Task objective: Below are the records; copy exactly the stretch from the line containing "(* ===== verification/Intent.v ===== *)" through the line containing "(** ** Enumerations *)", both ends included, and nothing else.

######

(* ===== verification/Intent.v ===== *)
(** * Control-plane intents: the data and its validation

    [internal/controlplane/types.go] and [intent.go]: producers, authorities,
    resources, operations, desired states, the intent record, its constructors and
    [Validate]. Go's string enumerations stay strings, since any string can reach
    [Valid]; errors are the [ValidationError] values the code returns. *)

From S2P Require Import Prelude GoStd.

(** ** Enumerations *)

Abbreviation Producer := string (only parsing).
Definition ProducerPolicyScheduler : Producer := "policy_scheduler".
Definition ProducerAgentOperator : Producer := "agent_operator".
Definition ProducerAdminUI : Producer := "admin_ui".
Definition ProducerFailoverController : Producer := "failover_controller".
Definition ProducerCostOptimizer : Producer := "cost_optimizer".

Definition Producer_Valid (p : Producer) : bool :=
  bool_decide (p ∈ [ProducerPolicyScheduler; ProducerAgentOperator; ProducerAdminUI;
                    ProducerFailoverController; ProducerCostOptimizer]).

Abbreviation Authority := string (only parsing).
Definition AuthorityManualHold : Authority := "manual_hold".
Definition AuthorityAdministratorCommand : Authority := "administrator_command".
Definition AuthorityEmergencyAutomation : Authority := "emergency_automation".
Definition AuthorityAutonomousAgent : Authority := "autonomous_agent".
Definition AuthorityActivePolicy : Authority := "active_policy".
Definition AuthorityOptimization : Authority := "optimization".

######

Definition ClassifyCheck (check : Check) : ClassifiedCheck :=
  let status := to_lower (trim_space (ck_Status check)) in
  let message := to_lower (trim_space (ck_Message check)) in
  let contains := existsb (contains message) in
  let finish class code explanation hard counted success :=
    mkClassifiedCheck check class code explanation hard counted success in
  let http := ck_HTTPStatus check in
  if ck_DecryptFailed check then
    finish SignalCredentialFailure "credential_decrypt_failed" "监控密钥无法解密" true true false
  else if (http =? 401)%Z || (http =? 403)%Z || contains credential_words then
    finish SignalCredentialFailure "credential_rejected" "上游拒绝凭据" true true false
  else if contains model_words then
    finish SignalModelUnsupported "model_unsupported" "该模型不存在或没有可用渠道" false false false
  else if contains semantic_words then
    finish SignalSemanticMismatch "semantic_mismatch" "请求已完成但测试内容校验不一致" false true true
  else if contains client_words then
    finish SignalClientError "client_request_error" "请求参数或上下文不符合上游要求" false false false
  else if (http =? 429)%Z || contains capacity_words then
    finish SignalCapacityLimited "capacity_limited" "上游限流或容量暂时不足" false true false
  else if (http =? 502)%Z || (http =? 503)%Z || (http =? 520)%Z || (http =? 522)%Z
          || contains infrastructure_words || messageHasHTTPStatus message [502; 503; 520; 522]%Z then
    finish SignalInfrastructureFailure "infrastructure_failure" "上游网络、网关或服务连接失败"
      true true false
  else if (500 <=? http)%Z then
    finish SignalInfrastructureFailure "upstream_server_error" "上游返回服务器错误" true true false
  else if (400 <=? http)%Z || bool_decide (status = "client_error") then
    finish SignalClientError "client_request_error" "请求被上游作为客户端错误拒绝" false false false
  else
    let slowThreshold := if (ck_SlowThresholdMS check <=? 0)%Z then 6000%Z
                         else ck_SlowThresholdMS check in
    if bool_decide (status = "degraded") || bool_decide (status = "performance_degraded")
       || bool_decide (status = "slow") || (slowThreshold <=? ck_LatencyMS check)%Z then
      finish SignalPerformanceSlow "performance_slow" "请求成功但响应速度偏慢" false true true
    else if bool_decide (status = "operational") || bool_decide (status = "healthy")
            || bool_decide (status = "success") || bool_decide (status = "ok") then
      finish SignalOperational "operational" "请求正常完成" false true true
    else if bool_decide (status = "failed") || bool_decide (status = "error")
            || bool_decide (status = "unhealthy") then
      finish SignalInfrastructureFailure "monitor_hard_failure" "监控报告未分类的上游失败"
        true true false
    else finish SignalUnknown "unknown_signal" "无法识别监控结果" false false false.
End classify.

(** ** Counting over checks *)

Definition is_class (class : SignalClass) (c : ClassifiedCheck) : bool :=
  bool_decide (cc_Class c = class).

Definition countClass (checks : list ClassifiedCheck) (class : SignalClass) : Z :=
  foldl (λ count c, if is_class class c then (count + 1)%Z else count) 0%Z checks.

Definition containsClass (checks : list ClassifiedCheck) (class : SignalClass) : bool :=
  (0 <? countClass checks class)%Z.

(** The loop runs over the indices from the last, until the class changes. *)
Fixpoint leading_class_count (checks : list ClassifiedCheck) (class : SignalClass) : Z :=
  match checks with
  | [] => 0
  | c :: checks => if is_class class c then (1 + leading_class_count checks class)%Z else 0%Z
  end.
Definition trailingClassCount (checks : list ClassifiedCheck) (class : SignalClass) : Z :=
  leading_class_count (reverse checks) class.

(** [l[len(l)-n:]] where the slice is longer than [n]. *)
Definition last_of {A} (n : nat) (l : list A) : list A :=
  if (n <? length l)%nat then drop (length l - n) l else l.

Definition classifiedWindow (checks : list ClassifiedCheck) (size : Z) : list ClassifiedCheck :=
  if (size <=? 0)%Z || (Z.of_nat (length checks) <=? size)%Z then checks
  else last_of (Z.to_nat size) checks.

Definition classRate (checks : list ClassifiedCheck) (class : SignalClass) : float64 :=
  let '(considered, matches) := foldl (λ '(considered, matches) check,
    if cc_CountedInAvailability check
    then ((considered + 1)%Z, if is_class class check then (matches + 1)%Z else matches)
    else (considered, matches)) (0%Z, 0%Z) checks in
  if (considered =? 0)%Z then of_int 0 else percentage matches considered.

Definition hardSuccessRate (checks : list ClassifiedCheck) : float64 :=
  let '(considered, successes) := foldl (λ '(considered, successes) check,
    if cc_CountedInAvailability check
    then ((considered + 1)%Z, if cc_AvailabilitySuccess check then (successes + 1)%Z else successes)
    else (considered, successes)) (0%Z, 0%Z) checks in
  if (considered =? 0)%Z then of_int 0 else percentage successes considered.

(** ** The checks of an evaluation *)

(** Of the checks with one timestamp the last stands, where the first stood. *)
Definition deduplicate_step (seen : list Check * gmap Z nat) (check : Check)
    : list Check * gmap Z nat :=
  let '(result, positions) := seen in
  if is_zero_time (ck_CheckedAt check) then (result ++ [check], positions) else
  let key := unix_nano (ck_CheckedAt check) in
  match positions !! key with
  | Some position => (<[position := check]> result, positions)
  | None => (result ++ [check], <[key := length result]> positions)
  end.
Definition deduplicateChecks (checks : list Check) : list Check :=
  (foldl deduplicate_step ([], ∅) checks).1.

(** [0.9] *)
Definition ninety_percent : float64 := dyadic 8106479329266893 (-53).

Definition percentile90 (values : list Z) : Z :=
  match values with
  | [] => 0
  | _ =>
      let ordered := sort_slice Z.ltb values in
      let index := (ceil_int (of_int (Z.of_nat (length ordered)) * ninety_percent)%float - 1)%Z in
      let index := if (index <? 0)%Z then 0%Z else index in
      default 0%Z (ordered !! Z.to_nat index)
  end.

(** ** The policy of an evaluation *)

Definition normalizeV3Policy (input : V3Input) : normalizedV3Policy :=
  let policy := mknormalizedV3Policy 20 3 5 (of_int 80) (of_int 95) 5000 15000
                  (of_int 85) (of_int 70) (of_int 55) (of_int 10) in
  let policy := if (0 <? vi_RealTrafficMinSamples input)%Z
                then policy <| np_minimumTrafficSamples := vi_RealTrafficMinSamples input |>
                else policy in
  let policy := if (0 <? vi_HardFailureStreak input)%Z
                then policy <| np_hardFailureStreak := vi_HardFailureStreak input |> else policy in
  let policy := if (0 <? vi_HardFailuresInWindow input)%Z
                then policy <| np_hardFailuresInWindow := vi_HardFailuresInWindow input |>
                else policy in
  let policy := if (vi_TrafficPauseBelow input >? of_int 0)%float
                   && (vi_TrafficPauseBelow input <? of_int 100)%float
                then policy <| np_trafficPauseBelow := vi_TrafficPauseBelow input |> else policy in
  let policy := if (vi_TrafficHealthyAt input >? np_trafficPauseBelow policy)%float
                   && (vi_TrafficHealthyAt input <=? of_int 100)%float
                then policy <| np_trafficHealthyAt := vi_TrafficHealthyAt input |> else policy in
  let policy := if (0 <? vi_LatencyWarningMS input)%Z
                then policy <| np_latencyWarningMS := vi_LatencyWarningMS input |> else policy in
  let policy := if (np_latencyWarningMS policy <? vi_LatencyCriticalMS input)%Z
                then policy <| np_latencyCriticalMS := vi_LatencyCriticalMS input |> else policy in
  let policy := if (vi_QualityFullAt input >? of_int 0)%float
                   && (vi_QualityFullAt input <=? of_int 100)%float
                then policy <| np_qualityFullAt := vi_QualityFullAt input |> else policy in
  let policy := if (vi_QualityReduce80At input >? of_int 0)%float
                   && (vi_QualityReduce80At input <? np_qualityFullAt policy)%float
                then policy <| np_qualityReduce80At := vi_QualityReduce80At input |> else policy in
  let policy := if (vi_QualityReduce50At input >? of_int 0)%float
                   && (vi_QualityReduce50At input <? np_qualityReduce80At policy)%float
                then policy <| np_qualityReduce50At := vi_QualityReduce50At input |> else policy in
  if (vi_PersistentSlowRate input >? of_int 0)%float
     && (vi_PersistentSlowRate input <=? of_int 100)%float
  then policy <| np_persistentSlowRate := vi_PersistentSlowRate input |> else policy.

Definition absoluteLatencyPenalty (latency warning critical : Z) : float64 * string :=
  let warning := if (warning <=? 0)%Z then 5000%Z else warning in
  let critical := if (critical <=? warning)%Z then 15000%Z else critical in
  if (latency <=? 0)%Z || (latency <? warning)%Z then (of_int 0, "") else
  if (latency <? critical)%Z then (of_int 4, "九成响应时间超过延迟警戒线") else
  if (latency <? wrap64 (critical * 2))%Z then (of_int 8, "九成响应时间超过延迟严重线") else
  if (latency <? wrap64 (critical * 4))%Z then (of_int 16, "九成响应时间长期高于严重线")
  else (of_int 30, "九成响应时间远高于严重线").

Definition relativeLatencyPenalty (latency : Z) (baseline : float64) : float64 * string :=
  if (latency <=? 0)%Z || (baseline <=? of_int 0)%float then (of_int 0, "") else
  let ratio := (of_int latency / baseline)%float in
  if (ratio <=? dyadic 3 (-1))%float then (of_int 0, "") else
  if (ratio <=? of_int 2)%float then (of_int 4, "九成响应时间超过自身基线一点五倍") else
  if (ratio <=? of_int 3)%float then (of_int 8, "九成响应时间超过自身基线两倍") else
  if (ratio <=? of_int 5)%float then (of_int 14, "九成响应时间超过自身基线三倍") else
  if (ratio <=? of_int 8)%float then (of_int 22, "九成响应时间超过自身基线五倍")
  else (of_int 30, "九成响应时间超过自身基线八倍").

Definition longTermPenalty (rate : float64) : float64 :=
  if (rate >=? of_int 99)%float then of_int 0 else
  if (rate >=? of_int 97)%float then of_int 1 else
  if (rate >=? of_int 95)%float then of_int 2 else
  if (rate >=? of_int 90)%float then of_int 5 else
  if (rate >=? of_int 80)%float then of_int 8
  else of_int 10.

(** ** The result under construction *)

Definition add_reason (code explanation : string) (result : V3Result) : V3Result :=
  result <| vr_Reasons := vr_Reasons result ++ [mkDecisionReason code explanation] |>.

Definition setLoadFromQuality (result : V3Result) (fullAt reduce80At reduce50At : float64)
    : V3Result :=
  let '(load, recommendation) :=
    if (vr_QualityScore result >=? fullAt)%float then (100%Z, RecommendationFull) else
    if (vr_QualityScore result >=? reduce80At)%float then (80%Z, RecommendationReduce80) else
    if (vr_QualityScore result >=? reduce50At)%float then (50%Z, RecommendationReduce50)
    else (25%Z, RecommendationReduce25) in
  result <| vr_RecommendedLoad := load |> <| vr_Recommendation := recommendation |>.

######

Answer section:
(* ===== verification/Intent.v ===== *)
(** * Control-plane intents: the data and its validation

    [internal/controlplane/types.go] and [intent.go]: producers, authorities,
    resources, operations, desired states, the intent record, its constructors and
    [Validate]. Go's string enumerations stay strings, since any string can reach
    [Valid]; errors are the [ValidationError] values the code returns. *)

From S2P Require Import Prelude GoStd.

(** ** Enumerations *)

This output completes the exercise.